Editing a picture to make it “Instagram worthy” can be difficult. Most simple apps have the basic filters, highlighting and exposure tools that you might expect. But apps that transform photos into a custom portrait in the style of your favorite artist need to use something more complex.

This is because imposing, for example, the distinctive brushstrokes and features of Vincent can Gogh’s The Starry Night onto an average photo can often distort the structure of the image. Existing programs focus on the content and style of images, but usually do not preserve the edges and contours of the subjects photographed. This causes the final image to lose the structural details of the original photograph.

Prof. Kavita Bala, computer science, and Fujun Luan, grad, teamed up with researchers Sylvain Paris and Eli Shechtman from Adobe Systems to develop algorithms to solve this issue, which has gained more interest as apps like Prisma launched.

“Stylization of images can improve the aesthetic quality of images, which is what many professional photographers care about,” Bala said. “The key technical challenge is combining the idea of stylization, which is very powerful in changing images, while still preserving the realism of the image.”

“We tried a lot of ideas and performed many experiments before reaching the final solution,” Luan said. “Although those previous ideas didn’t work well, we learned from them and made use of that knowledge and refined them to arrive at this particular idea.”

To facilitate similar work in the field, they also created a supplementary file listing the procedures and ideas that did not work. The code for the project was also hosted on GitHub.


The input image on the left had it’s structure and content combined with the style image on the right.

“We did post the code,” Bala said. “How viral it went, took us completely by surprise.”

The rise in interest in such projects has to do with the deep learning revolution, Bala said. Deep learning algorithms date back to the 1980s, but numerous breakthroughs over the past five years have broadened its scope. Combining images or searching through visual images are some examples of tasks that use deep learning.

This technology is based on the computational power of neural networks, which is a computational model that is loosely based off the functioning of the human brain’s nerve network. The net consists of different computational layers and is trained by being fed large amounts of image data. Consequently, the network learns numbers and matrices that represent aspects of an image. Together, this represents a complex function that can be used to understand different features, such as the style or objects, that make up an image.

“The core research vision that excites me is to use knowledge of human perception to drive better algorithms that produce better solutions,” Bala said.

The output image from this stylization process contains the content and structures from one image and the style, such as the colors and lighting, from another image. Applications such as Prisma use the content and style from images but not necessarily the structure, which makes images look non-realistic.

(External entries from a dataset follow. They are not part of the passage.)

(** ** The buffers *)

Lemma uchain_view ws : ∀ k lt lt', view_ok lt k → uchain k lt ws lt' → view_ok lt' (drain_u ws k).
Proof.
  induction ws as [|w ws IH]; intros k lt lt' Hv; simpl; [by intros ->|].
  intros (lt1 & Hu & Hc). eapply IH; [by eapply uarr_view|done].
Qed.
Lemma kchain_view ws : ∀ k lt, view_ok lt k → kchain k ws → view_ok lt (drain_k ws k).
Proof.
  induction ws as [|v ws IH]; intros k lt Hv; simpl; [done|].
  intros [Hk Hc]. apply IH; [by apply karr_view|done].
Qed.
Lemma uchain_app ws ws' : ∀ k lt lt1 lt2, uchain k lt ws lt1 → uchain (drain_u ws k) lt1 ws' lt2 →
  uchain k lt (ws ++ ws') lt2.
Proof.
  induction ws as [|w ws IH]; intros k lt lt1 lt2; simpl; [by intros ->|].
  intros (lt0 & Hu & Hc) Hc'. exists lt0. split; [done|]. by eapply IH.
Qed.
Lemma kchain_app ws ws' : ∀ k, kchain k ws → kchain (drain_k ws k) ws' → kchain k (ws ++ ws').
Proof.
  induction ws as [|w ws IH]; intros k; simpl; [done|]. intros [Hk Hc] Hc'. split; [done|]. by apply IH.
Qed.

(** What waits on one side stays good when the other side's stores arrive. *)
Lemma kchain_uarr ws : ∀ k lt lt' w, view_ok lt k → uarr k lt w lt' → kchain k ws → kchain (apply_u k w) ws.
Proof.
  induction ws as [|v ws IH]; intros k lt lt' w Hv Hu; simpl; [done|]. intros [Hk Hc].
  split; [by eapply karr_after_uarr|]. rewrite (stores_commute k lt lt') by done.
  eapply IH; [by apply karr_view|by apply uarr_after_karr|done].
Qed.
Lemma kchain_uchain us ws : ∀ k lt lt', view_ok lt k → uchain k lt us lt' → kchain k ws →
  kchain (drain_u us k) ws.
Proof.
  induction us as [|u us IH]; intros k lt lt' Hv; simpl; [done|]. intros (lt1 & Hu & Hc) Hk.
  eapply IH; [by eapply uarr_view|done|by eapply kchain_uarr].
Qed.
Lemma uchain_karr ws : ∀ k lt lt' v, view_ok lt k → karr k v → uchain k lt ws lt' →
  uchain (apply_k k v) lt ws lt' ∧ karr (drain_u ws k) v ∧
  apply_k (drain_u ws k) v = drain_u ws (apply_k k v).
Proof.
  induction ws as [|w ws IH]; intros k lt lt' v Hv Hk; simpl; [done|]. intros (lt1 & Hu & Hc).
  destruct (IH (apply_u k w) lt1 lt' v) as (Hc' & Hk' & Heq);
    [by eapply uarr_view|by eapply karr_after_uarr|done|].
  rewrite (stores_commute k lt lt1) in Hc', Heq by done. split_and!; [|done|done].
  exists lt1. split; [by apply uarr_after_karr|done].
Qed.
(* ===== verification/Registration.v ===== *)
(** * [tokio-uring-reactor/src/registration.rs]: one pending operation

    A [Registration] is the future's side of an operation, a [RawRegistration]
    the reactor's; both point to one reference-counted [Inner].  The raw side
    travels through the kernel as the [user_data] of a submission, so between
    submission and completion it exists only as a number. *)

From S2P Require Import Prelude Std.

Local Open Scope Z_scope.
Local Open Scope rust_scope.

Record UringResult : Type := { result_code : Z; result_flags : Z }.
Definition UringResult_default : UringResult := {| result_code := 0; result_flags := 0 |}.

#[export] Instance UringResult_eq_dec : EqDecision UringResult.
Proof. solve_decision. Defined.

(** [CompatWaker]; tasks and wakers are identities. *)
Inductive CompatWaker : Type :=
| Empty
| Old (task : Z)
| New (waker : Z).

#[export] Instance CompatWaker_eq_dec : EqDecision CompatWaker.
Proof. solve_decision. Defined.

(** [Inner]; [D] is [Box<dyn Any>]. *)
Record Inner (D : Type) : Type := mkInner {
  result_ : UringResult;
  finished : bool;
  waker_ : CompatWaker;
  data : option D }.
Arguments mkInner {D}.
Arguments result_ {D}.
Arguments finished {D}.
Arguments waker_ {D}.
Arguments data {D}.

Definition Inner_default {D} : Inner D := mkInner UringResult_default false Empty None.

(** A type whose values are boxed as [D]: [Box::new(x) as Box<dyn Any>] and
    [downcast]. *)
Class Boxed (T D : Type) := { box : T → D; downcast : D → option T }.
Class BoxedOk {T D} (B : Boxed T D) : Prop := downcast_box x : downcast (box x) = Some x.

(** An [Rc] allocation: the strong count and the value. *)
Record RcBox (D : Type) : Type := mkRc { strong : nat; value : Inner D }.
Arguments mkRc {D}.
Arguments strong {D}.
Arguments value {D}.

(** The allocations by the address [Rc::into_raw] gives, the task the
    executor is polling, and the wake-ups so far. *)
Record Heap (D : Type) : Type := mkHeap {
  cells : gmap Z (RcBox D); task : option Z; woken : list CompatWaker }.
Arguments mkHeap {D}.
Arguments cells {D}.
Arguments task {D}.
Arguments woken {D}.

(** The allocator picks the address of a new [Rc]: not in use, not null, and
    even, an [Inner] being aligned to more than a byte. *)
Class Alloc (D : Type) := alloc : gmap Z (RcBox D) → Z.
Class AllocOk {D} (A : Alloc D) : Prop := {
  alloc_fresh h : h !! alloc h = None;
  alloc_valid h : alloc h ≠ 0 ∧ Z.land (alloc h) 1 = 0 }.

Section registration.
Context {D : Type} `{!Alloc D}.

Definition set_cells (f : gmap Z (RcBox D) → gmap Z (RcBox D)) (h : Heap D) : Heap D :=
  mkHeap (f (cells h)) (task h) (woken h).
Definition set_task (t : option Z) (h : Heap D) : Heap D := mkHeap (cells h) t (woken h).
Definition wake (w : CompatWaker) (h : Heap D) : Heap D :=
  mkHeap (cells h) (task h) (woken h ++ [w])%list.

(** ** [Rc] *)

Definition rc_get (a : Z) : M (Heap D) (RcBox D) :=
  h ← gets id; deref (cells h !! a) "use of a freed registration".
Definition rc_put (a : Z) (b : RcBox D) : M (Heap D) unit := modify (set_cells <[a := b]>).
Definition inner_get (a : Z) : M (Heap D) (Inner D) := b ← rc_get a; mret (value b).
Definition inner_put (a : Z) (i : Inner D) : M (Heap D) unit :=
  b ← rc_get a; rc_put a (mkRc (strong b) i).

Definition rc_new (i : Inner D) : M (Heap D) Z :=
  a ← gets (λ h, alloc (cells h)); rc_put a (mkRc 1 i);; mret a.
Definition rc_clone (a : Z) : M (Heap D) unit :=
  b ← rc_get a; rc_put a (mkRc (S (strong b)) (value b)).
(** Dropping the last reference frees the allocation and the boxed data. *)
Definition rc_drop (a : Z) : M (Heap D) unit :=
  b ← rc_get a;
  match strong b with
  | S (S n) => rc_put a (mkRc (S n) (value b))
  | _ => modify (set_cells (delete a))
  end.
(** [Rc::try_unwrap(rc).ok()]: on failure the reference is dropped. *)
Definition rc_try_unwrap (a : Z) : M (Heap D) (option (Inner D)) :=
  b ← rc_get a;
  if decide (strong b = 1%nat) then modify (set_cells (delete a));; mret (Some (value b))
  else rc_drop a;; mret None.

(** ** [CompatWaker] *)

(** [std::mem::replace(self, Empty)], then the wake-up. *)
Definition CompatWaker_notify (a : Z) : M (Heap D) unit :=
  i ← inner_get a;
  inner_put a (mkInner (result_ i) (finished i) Empty (data i));;
  match waker_ i with
  | Empty => mret tt
  | w => modify (wake w)
  end.
Definition set_waker (a : Z) (w : CompatWaker) : M (Heap D) unit :=
  i ← inner_get a; inner_put a (mkInner (result_ i) (finished i) w (data i)).
(** [futures::task::current()] panics outside of a task. *)
Definition register_old (a : Z) : M (Heap D) unit :=
  t ← gets task; t ← expect t "no Task is currently running"; set_waker a (Old t).
Definition register_new (a : Z) (waker : Z) : M (Heap D) unit := set_waker a (New waker).

(** ** [RawRegistration]: owns one reference to the [Inner] at its address *)

Definition notify (a : Z) (result : UringResult) : M (Heap D) unit :=
  i ← inner_get a;
  assert (negb (finished i)) "assertion failed: !inner.finished";;
  inner_put a (mkInner result true (waker_ i) (data i));;
  CompatWaker_notify a.

Definition user_data_ok (a : Z) : bool := negb (a =? 0) && (Z.land a 1 =? 0).
Definition into_user_data {S} (a : Z) : M S Z :=
  assert (user_data_ok a) "assertion failed: user_data != 0 && user_data & 0x1 == 0";;
  mret a.
Definition from_user_data (data : Z) : Z := data.

(** ** [Registration<T>] *)

Section typed.
Context {T : Type} `{!Boxed T D}.

Definition Registration_new (x : T) : M (Heap D) Z :=
  rc_new (mkInner (result_ (D := D) Inner_default) (finished (D := D) Inner_default)
                  (waker_ (D := D) Inner_default) (Some (box x))).

(** [inner.data.take().expect("data").downcast::<T>().expect("type")] *)
Definition take_data (a : Z) (i : Inner D) : M (Heap D) T :=
  inner_put a (mkInner (result_ i) (finished i) (waker_ i) None);;
  d ← expect (data i) "data"; expect (downcast d) "type".

(** [poll] and [poll_async] differ in the waker they register. *)
Definition poll_with (register : M (Heap D) unit) (a : Z)
    : M (Heap D) (option (UringResult * T)) :=
  i ← inner_get a;
  match data i with
  | None => mret None
  | Some _ =>
      if finished i then
        x ← take_data a i; mret (Some (result_ i, x))
      else register;; mret None
  end.
Definition poll (a : Z) : M (Heap D) (option (UringResult * T)) := poll_with (register_old a) a.
Definition poll_async (a waker : Z) : M (Heap D) (option (UringResult * T)) :=
  poll_with (register_new a waker) a.

Definition abort (a : Z) : M (Heap D) (option T) :=
  o ← rc_try_unwrap a;
  match o with
  | None => mret None
  | Some i => d ← expect (data i) "data"; x ← expect (downcast d) "type"; mret (Some x)
  end.

(** [data_mut]: read, and write through the reference. *)
Definition data_ref (a : Z) : M (Heap D) T :=
  i ← inner_get a; d ← expect (data i) "data"; expect (downcast d) "type".
Definition data_set (a : Z) (x : T) : M (Heap D) unit :=
  i ← inner_get a; inner_put a (mkInner (result_ i) (finished i) (waker_ i) (Some (box x))).
End typed.

Definition track (a : Z) : M (Heap D) unit := register_old a.
Definition track_async (a waker : Z) : M (Heap D) unit := register_new a waker.

Definition user_data (a : Z) : M (Heap D) Z :=
  assert (user_data_ok a) "assertion failed: user_data != 0 && user_data & 0x1 == 0";;
  mret a.
Definition to_raw (a : Z) : M (Heap D) Z := rc_clone a;; mret a.

(** [poll_stream_and_reset] and its [_async] variant. *)
Definition poll_stream_with (register : M (Heap D) unit) (a : Z)
    : M (Heap D) (option UringResult) :=
  i ← inner_get a;
  if finished i then
    inner_put a (mkInner (result_ i) false (waker_ i) (data i));; mret (Some (result_ i))
  else register;; mret None.
Definition poll_stream_and_reset (a : Z) : M (Heap D) (option UringResult) :=
  poll_stream_with (register_old a) a.
Definition poll_stream_and_reset_async (a waker : Z) : M (Heap D) (option UringResult) :=
  poll_stream_with (register_new a waker) a.

(** [Debug] shows the fields [user_data], [finished] and [result]. *)
Definition Registration_fmt (a : Z) : M (Heap D) (Z * bool * UringResult) :=
  i ← inner_get a; u ← user_data a; mret (u, finished i, result_ i).
End registration.
(** C16: an operation's result is delivered once and no wake-up is lost: for
    any polling and tracking before and after the reactor's notification, from
    tasks or with wakers, every poll before it is pending; the notification
    wakes the waker registered last, and no other, exactly once (none if none
    was registered); the first poll after it returns the result the reactor
    reported with the data given to [Registration::new], and every later poll
    is pending. *)
Theorem registration_delivers_once (x : T) pre r post h
    (Hpre : Forall (λ o, is_notify o = false) pre)
    (Hpost : Forall (λ o, is_notify o = false) post) :
  ∃ h', (a ← Registration_new x; run_rops a (pre ++ RNotify r :: post)) h =
      (Done (replicate (polls pre) None ++ deliver r x (polls post))%list, h') ∧
    woken h' = (woken h ++ wakes (last_waker Empty pre))%list.
Proof.
  unfold Registration_new, rc_new. set (a := alloc (cells h)).
  pose proof (live_put a 1 (waiting_on Empty x) h) as Hl0.
  destruct (run_rops_waiting a 1 Empty x pre _ Hpre Hl0) as (h1 & Hrun1 & Hl1 & Hw1).
  set (h2 := add_wakes (wakes (last_waker Empty pre))
    (cell_put a 1 (finished_with r Empty (Some x)) h1)).
  assert (run_rop a (RNotify r) h1 = (Done [], h2)) as Hrun2.
  { simpl. by erewrite run_bind_done by by eapply run_notify. }
  assert (live a 1 (finished_with r Empty (Some x)) h2) as Hl2 by apply (live_put a 1 _ h1).
  destruct (run_rops_finished a 1 r Empty (Some x) post h2 Hpost Hl2)
    as (h3 & w3 & d3 & Hrun3 & Hl3 & Hw3).
  exists h3. split; [|rewrite Hw3; simpl; by rewrite Hw1].
  erewrite run_bind_done by reflexivity. rewrite run_rops_app.
  erewrite run_bind_done by exact Hrun1. simpl run_rops.
  erewrite run_bind_done; [reflexivity|]. erewrite run_bind_done by exact Hrun2.
  by erewrite run_bind_done by exact Hrun3.
Qed.

(** ** Memory *)

Implicit Types (h : Heap D) (i : Inner D).

Lemma run_rc_clone a n i h : live a n i h → rc_clone a h = (Done tt, cell_put a (S n) i h).
Proof. intros Hl. unfold rc_clone, rc_get, deref, gets, mbind, M_bind, id. by rewrite Hl. Qed.
Lemma run_rc_drop a n i h : live a n i h →
  rc_drop a h = (Done tt, match n with
    | S (S m) => cell_put a (S m) i h | _ => set_cells (delete a) h end).
Proof.
  intros Hl. unfold rc_drop, rc_get, deref, gets, mbind, M_bind, id. rewrite Hl.
  by destruct n as [|[|]].
Qed.
Lemma run_abort a n i h x : live a n i h → data i = Some (box x) →
  abort a h = if decide (n = 1%nat) then (Done (Some x), set_cells (delete a) h)
              else (Done None, match n with
                | S (S m) => cell_put a (S m) i h | _ => set_cells (delete a) h end).
Proof.
  intros Hl Hd. unfold abort, rc_try_unwrap.
  unfold rc_get, deref, gets, mbind, M_bind, id. rewrite Hl. simpl.
  destruct (decide (n = 1%nat)); simpl.
  - rewrite Hd. simpl. by rewrite (downcast_box (B:=B)).
  - by erewrite run_rc_drop by done.
Qed.
Lemma delete_put a n i (h : Heap D) : cells h !! a = None → set_cells (delete a) (cell_put a n i h) = h.
Proof.
  intros Hn. destruct h. unfold set_cells, cell_put, set_cells. simpl in *.
  by rewrite delete_insert_eq, delete_id.
Qed.

(** The reactor's side of a completion. *)
Definition complete (u : Z) (r : UringResult) : M (Heap D) unit :=
  with_drop (notify (from_user_data u) r) (rc_drop (from_user_data u)).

To ensure the structure is effectively recreated in the output image, the team attempted to improve the program’s understanding of the image’s semantics. To do so, they used algorithms that were specifically designed to identify certain objects in images. For example, such algorithms are able to identify where a building is, whether an object is a dog or a cat or if a section of the image is part of a lake or the sky. Such recognition is important because the different stylistic elements superimposed onto an image depend on the objects present in it.

“The style you apply to foliage is not the same you would apply to a lake or a building,” Bala said.
Despite the team’s strides in learning how to preserve realism and structure, the team insists that numerous challenges still need to be tackled.

One concern the team hopes to address is the program’s speed limitations. Currently, it takes approximately a few minutes to render the final image, but it is possible to do so in seconds. Students in Bala’s lab are currently working towards this goal.

Luan also stresses that the program’s understanding of the image’s semantics can be developed further.

“Currently, we use some state-of-the-art scene parsing algorithm but sometimes the results are not satisfying enough,” Luan said. “Exploring the dense semantic correspondence using the feature responses of the deep neural network would be helpful to address this problem.”

The team will be presenting their research at the Conference on Computer Vision and Pattern Recognition in July.